This section is from the book "The Balance Of Nature And Modern Conditions Of Cultivation", by George Abbey. Also available from Amazon: The Balance Of Nature And Modern Conditions Of Cultivation.
The Greenfinch (Ligurinus or Coccothraustes chloris) belongs to the sub-family Fringillinae, and frequents gardens, shrubberies, hedges, plantations and fields. The general colour of the male on the upper parts is olive green, the primaries greyish-black, with bright yellow edges for two-thirds of their length, under-parts yellow. The female is of a hair-brown colour above, pale brown below. The male, which is a little larger than the female, is about 6 in. in length. Its song is not melodious. It breeds from about the end of April on to June, and builds its nest in hedges, bushes and low trees.
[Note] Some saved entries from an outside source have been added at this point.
(** *** The reputation engine *)

Definition updateUserReputation (address : option string) (status : string) : M unit :=
  try_catch
    (let* user := getUser address in
     match user with
     | None => ret tt
     | Some user =>
         let '(reputationChange, updates) :=
           if String.eqb status "completed" then
             (10, mkUserData None None (Some (completedPromises user + 1)) None None
                             (Some (streak user + 1)) None None None)
           else if String.eqb status "failed" then
             (-5, mkUserData None None None (Some (failedPromises user + 1)) None
                             (Some 0) None None None)
           else (0, no_user_data) in
         let reputation' := Z.max 0 (reputation user + reputationChange) in
         let level' := reputation' / 50 + 1 in
         let updates :=
           mkUserData (u_address updates) (Some reputation')
                      (u_completedPromises updates) (u_failedPromises updates)
                      (u_totalPromises updates) (u_streak updates) (Some level')
                      (u_joinedAt updates) (u_lastActive updates) in
         updateUser address updates ;;
         ret tt
     end)
    (fun _ => ret tt).

(** *** The promise lifecycle *)

Definition createPromise (promiseData : PromiseData) : M PromiseRec :=
  try_catch
    (let* promises := getPromises no_filter in
     let* found := getUser (d_address promiseData) in
     let* user :=
       match found with
       | Some user => ret user
       | None => createUser (d_address promiseData) no_user_data
       end in
     let* stamp := Date_now in
     let* suffix := Math_random36 in
     let* created := Date_now in
     let* updated := Date_now in
     let newPromise :=
       spread_promise
         (mkPromise ("promise_" ++ showZ stamp ++ "_" ++ suffix) created updated
                    None None None None None None None None)
         promiseData in
     savePromises (promises ++ [newPromise])%list ;;
     updateUser (d_address promiseData)
       (mkUserData None None None None (Some (totalPromises user + 1)) None None None None) ;;
     updateGlobalStats ;;
     ret newPromise)
    throw.

Definition updatePromise (promiseId : string) (updates : PromiseData) : M PromiseRec :=
  try_catch
    (let* promises := getPromises no_filter in
     match list_find (fun p => id p = promiseId) promises with
     | None => throw (not_found "Promise" (Some promiseId) "")
     | Some (promiseIndex, oldPromise) =>
         let* now := Date_now in
         let promise' := set_updatedAt now (spread_promise oldPromise updates) in
         let promises := <[promiseIndex := promise']> promises in
         savePromises promises ;;
         (match d_status updates with
          | Some s =>
              if (truthy (Some s) && negb (bool_decide (Some s = status oldPromise)))%bool
              then updateUserReputation (paddress oldPromise) s
              else ret tt
          | None => ret tt
          end) ;;
         updateGlobalStats ;;
         ret promise'
     end)
    throw.

Definition deletePromise (promiseId : string) : M unit :=
  try_catch
    (let* promises := getPromises no_filter in
     match list_find (fun p => id p = promiseId) promises with
     | None => throw (not_found "Promise" (Some promiseId) "")
     | Some (_, promiseToDelete) =>
         let promises := filter (fun p => id p <> promiseId) promises in
         savePromises promises ;;
         let* user := getUser (paddress promiseToDelete) in
         (match user with
          | Some user =>
              updateUser (paddress promiseToDelete)
                (mkUserData None None None None
                            (Some (Z.max 0 (totalPromises user - 1))) None None None None) ;;
              ret tt
          | None => ret tt
          end) ;;
         updateGlobalStats ;;
         ret tt
     end)
    throw.

(** *** The moderation workflow *)

Definition getDeleteRequests (includeAll : bool) : M (list DeleteRequest) :=
  try_catch
    (let* requests := read deleteRequestsFile in
     ret (if includeAll then requests
          else filter (fun req => rstatus req = "pending") requests))
    (fun _ => ret []).

Definition saveDeleteRequests (requests : list DeleteRequest) : M unit :=
  try_catch (write (with_deleteRequests requests)) throw.

Definition addDeleteRequest (promiseId' requesterAddress' : string) : M DeleteRequest :=
  try_catch
    (let* requests := getDeleteRequests true in
     match list_find (fun req => promiseId req = promiseId' /\ rstatus req = "pending")
                     requests with
     | Some (_, existingRequest) => ret existingRequest
     | None =>
         let* stamp := Date_now in
         let* suffix := Math_random36 in
         let* requested := Date_now in
         let newRequest :=
           {| rid := "delreq_" ++ showZ stamp ++ "_" ++ suffix;
              promiseId := promiseId';
              requesterAddress := requesterAddress';
              rstatus := "pending";
              requestedAt := requested;
              processedBy := None;
              processedAt := None |} in
         saveDeleteRequests (requests ++ [newRequest])%list ;;
         ret newRequest
     end)
    throw.

Definition updateDeleteRequestStatus (requestId status' adminAddress : string)
  : M DeleteRequest :=
  try_catch
    (let* requests := getDeleteRequests true in
     match list_find (fun req => rid req = requestId) requests with
     | None => throw (not_found "Delete request" (Some requestId) ".")
     | Some (requestIndex, req) =>
         let* now := Date_now in
         let req' :=
           mkDeleteRequest (rid req) (promiseId req) (requesterAddress req)
                           status' (requestedAt req) (Some adminAddress)
                           (Some now) in
         let requests := <[requestIndex := req']> requests in
         saveDeleteRequests requests ;;
         (if String.eqb status' "approved"
          then deletePromise (promiseId req')
          else ret tt) ;;
         ret req'
     end)
    throw.

(** *** Read-only views *)

Definition getGlobalStats : M (option GlobalStats) :=
  try_catch (let* stats := read statsFile in ret (Some stats)) (fun _ => ret None).

Record LeaderboardEntry := mkEntry {
  e_address : string;
  e_reputation : Z;
  e_completedPromises : Z;
  e_level : Z;
  e_streak : Z
}.

(** [userArray.sort((a, b) => b.reputation - a.reputation)]: the sort of
    [Array.prototype.sort] is stable, so on integer reputations its result
    is the one arrangement in descending order that keeps equal users in
    their original order; it is computed here by insertion from the
    right. *)
Fixpoint insert_desc (u : User) (sorted : list User) : list User :=
  match sorted with
  | [] => [u]
  | v :: rest =>
      if reputation v <=? reputation u then u :: v :: rest
      else v :: insert_desc u rest
  end.

Definition sort_by_reputation (l : list User) : list User := foldr insert_desc [] l.

(** [array.slice(0, limit)] *)
Definition slice0 {A} (l : list A) (limit : Z) : list A :=
  if limit <? 0 then take (Z.to_nat (Z.max 0 (Z.of_nat (length l) + limit))) l
  else take (Z.to_nat limit) l.

Definition entry (user : User) : LeaderboardEntry :=
  {| e_address := address user;
     e_reputation := reputation user;
     e_completedPromises := completedPromises user;
     e_level := level user;
     e_streak := streak user |}.

Definition getLeaderboard (limit : Z) : M (list LeaderboardEntry) :=
  try_catch
    (let* users := getUsers in
     let userArray := Obj.values users in
     ret (map entry (slice0 (sort_by_reputation userArray) limit)))
    (fun _ => ret []).



(** *** Start-up *)

(** The data directory right after [initializeFile] wrote every default. *)
Definition fresh_disk (clock : nat -> Z) (rand : nat -> string) : World :=
  {| usersFile := [];
     promisesFile := [];
     statsFile := mkStats 0 0 0%Q 0%Q None None;
     deleteRequestsFile := [];
     sessionsFile := [];
     date_now := clock; ticks := 0%nat;
     random36 := rand; draws := 0%nat |}.

Definition initializeStorage : M unit :=
  try_catch (updateGlobalStats ;; ret tt) (fun _ => ret tt).

Definition boot (clock : nat -> Z) (rand : nat -> string) : World :=
  snd (initializeStorage (fresh_disk clock rand)).

(** ** The HTTP front ends: the mutating routes of [main-backend-server.js] *)

Inductive Request :=
| PostRecordSession (sessionId ipAddress : string)
| PostPromises (promiseData : PromiseData)
| PutPromise (promiseId : string) (updates : PromiseData)
| PostDeleteRequests (promiseId requesterAddress : string)
| AdminApproveDelete (requestId adminAddress : string)
| AdminRejectDelete (requestId adminAddress : string)
| AdminUpdatePromiseProgress (promiseId : string) (progress : Z).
The nest is mainly composed of green moss and coarse fibrous roots, and is lined with finer roots, horse-hair and feathers. The eggs are four to six in number, bluish-white, spotted at the larger end with purplish-grey and dark brown. The greenfinches are gregarious in habits, except in the breeding season, and feed upon grain, chiefly in stubbles, and seeds, such as charlock, dandelion, groundsel, chickweed, plantain, etc., and insects. The greenfinches are sometimes destructive to seedling Brassicas and other Cruciferae, also Compositae by plucking them up while in seed-leaf, and usually commit their depredations early in the morning.
Though sometimes charged with destroying blossom-buds of fruit trees and bushes, this propensity has not come under our observation as regards greenfinches.